Long term health effects of early neutering

As a dog owner, at some point we are going to have make the decision on whether to get our dogs neutered i.e. the removal of the testicles and ovaries in males and females respectively. For a long time the belief has been that the benefits of neutering at a young age, such as eliminating the risk of infections such as pyometra and the small risk of testicular cancer outweigh the risks. These beliefs tend to carry on for a long time even when scientific evidence with an opposing view begins to accumulate. This article is not going to suggest that you do or do not neuter your dog, instead it is designed for you to consider all the health and disease information that is currently available in the scientific literature and then make an informed decision based on the gender, age, breed, housing, training and care of your dog as an individual. This article is talking about the health effects of neutering not about population control or behaviour; I will just comment that irresponsible dog ownership is responsible for dog’s in shelters not whether the dog is neutered, counties such as America who promote early neutering have a huge shelter dog problem, where as European countries, where neutering is generally avoided and even banned by some animal health authorities do not have a shelter problem, neutering a dog at a young age does not make the owner more responsible there are far more important qualities that make them responsible such as learning to understand what living with a dog means and knowing the commitment that is required to raise a dog. Getting to know what a dog is behaviourally and biologically before bringing a dog into your home is important to stop dogs ending up in shelters.
After reading through the current scientific literature the first thing that becomes really obvious is that this is a complex situation with more information being gathered to get a better understanding. On the current data neutering has both positive and negative health effects and will vary from one dog to the next. A one model fits all approach is not supported by the scientific literature and the breed, age, gender must all be taken into consideration. It is worth noting that Golden Retrievers are particularly vulnerable to cancers. The traditional idea that dogs should be neutered at 6 months appears to expose dogs to health risks that can be avoided by waiting until the dog is physically mature and maybe not at all with males unless medically necessary.
 

Males

The current scientific data provides no evidence for neutering male dogs especially at a young age.
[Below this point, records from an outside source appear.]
Lemma duration_without_digits_witness :
  exists c d,
    parse (L "A long weekend in Rome") = Ok (mkParseResult c d) /\
    (d = None \/ d = Some 2%Z \/ d = Some 7%Z \/ d = Some 30%Z).
Proof.
  apply (duration_without_digits (L "A long weekend in Rome")).
  apply digit_free_literal. vm_compute. reflexivity.
Defined.

(** Where a pattern of the shape [(\d+)\s+...] matches, there is a run of
    digits followed by a blank. *)
Lemma sem_number_spaces (r : regex) (b x a : str) (g g' : option str) :
  groupless r ->
  sem (Cat number (Cat spaces r)) b x a g g' ->
  exists dn sp y,
    x = dn ++ sp ++ y /\ g' = Some dn /\
    dn <> [] /\ forallb isdigit dn = true /\ blanks sp.
Proof.
  intros G S. apply sem_cat_inv in S as (dn & x2 & g1 & -> & S1 & S2).
  apply sem_number in S1 as (-> & N & D).
  assert (G' : groupless (Cat spaces r)) by (simpl; auto).
  rewrite (sem_groupless _ _ _ _ _ _ S2 G').
  apply sem_cat_inv in S2 as (sp & y & g2 & -> & S3 & _).
  apply sem_plus_inv in S3 as (Ns & Hs & _).
  exists dn, sp, y. repeat split; auto.
Qed.

Lemma groupless_tail_days : groupless days.
Proof. simpl. pose proof (groupless_lit (L "day")). tauto. Qed.

(** In a text whose only digits are the run [ds], the pattern
    [for\s+(\d+)\s+days?] can only capture [ds]. *)
Lemma for_days_group (pre ds rest : str) (m : option str) :
  digit_free pre -> digit_free rest -> forallb isdigit ds = true ->
  search (Cat (lit (L "for")) (Cat spaces (Cat number (Cat spaces days))))
         (pre ++ ds ++ rest) = Some m ->
  m = Some ds.
Proof.
  intros Fp Fr Hd H.
  apply search_sound in H as (A & x & B & E & S).
  apply sem_cat_inv in S as (x1 & x2 & g1 & -> & S1 & S).
  apply sem_lit in S1 as [-> ->].
  apply sem_cat_inv in S as (sp0 & x3 & g3 & -> & S3 & S).
  apply sem_plus_inv in S3 as (N0 & H0 & ->).
  apply (sem_number_spaces _ _ _ _ _ _ groupless_tail_days) in S
    as (dn & sp & y & -> & -> & Nd & Hdn & Bsp).
  f_equal.
  assert (E' : pre ++ ds ++ rest =
               (A ++ L "for" ++ sp0) ++ dn ++ (sp ++ y ++ B))
    by (rewrite E; now rewrite <- !app_assoc).
  destruct Bsp as [Ns Hs].
  destruct (block_end _ _ _ _ _ _ E' Fp Fr Hd Hdn Nd
              (hd_not_run isdigit isspace sp (y ++ B) space_not_digit Ns Hs))
    as [E1 _].
  assert (HA : hd_not isdigit (rev (A ++ L "for" ++ sp0)) = true).
  { rewrite !rev_app_distr, <- app_assoc.
    apply (hd_not_run isdigit isspace _ _ space_not_digit).
    - now apply rev_nonempty.
    - now apply forallb_rev. }
  now destruct (block_start _ _ _ _ E1 Fp Hd Hdn HA).
Qed.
Health Benefits for Neutering Male Dogs:

  • eliminates the small risk of testicular cancer
  • reduces the risk of prostate disorders not related to cancer such as an enlarged prostate

Negative outcomes for Neutering Male Dogs:

  • If neutered before one year of age have a 3-4 times increase in the incidence of osteosarcoma (OSA). A common bone cancer in large breed dogs with a poor prognosis.
  • An increased risk of cardiac hemangiosarcoma
  • A three times increase in the risk of hypothyroidism
  • Four times the risk of developing prostate cancer
  • Three times the risk of developing lymphosarcoma
  • Increases the risk of joint disorders, with a three fold increase in the development of cranial crucial ligament tear or rupture, and two fold increase in the development of hip dysplasia and elbow dysplasia.
  • An increase in weight associated with neutering also puts additional strain on joints, which is known to play a role in the onset of joint disorders.
  • An acceleration in age related cognitive decline.

Females

For females the picture is more complex and the decision should be based on the individual dog; thinking about their age and the health problems related to that breed.

Health Benefits for Neutering Female Dogs:

  • Weak evidence supporting neutering reduces the risk of mammary cancer
  • Eliminates the risks of pyometra, which has an occurrence of 19% in older (~7 years) intact females.
  • Eliminates the small risk of uterine, cervical and ovarian tumours.

Negative outcomes for Neutering Female Dogs:

  • If neutered before one year of age have a 3-4 times increase in the incidence of osteosarcoma (OSA). A common bone cancer in large breed dogs with a poor prognosis.
  • A 4 fold increased risk of cardiac hemangiosarcoma and a two fold risk of splenic hemangiosarcoma.
  • 4 times the risk of developing Cutaneous Mast Cell Tumours
  • Three times the risk of developing lymphosarcoma
  • A three times increase in the risk of hypothyroidism
  • Increases the risk of joint disorders, with a three fold increase in the development of cranial crucial ligament tear or rupture, and two fold increase in the development of hip dysplasia and elbow dysplasia.
  • An increase in weight associated with neutering also puts additional strain on joints, which is known to play a role in the onset of joint disorders.
  • An acceleration in age related cognitive decline.
I hope this article will help educate owners and clear up some of the common misunderstandings in regards to neutering. I believe every dog should be assessed as an individual when deciding to keep them intact or neuter them. Their upbringing, training, breed, background and physical health should all be considered.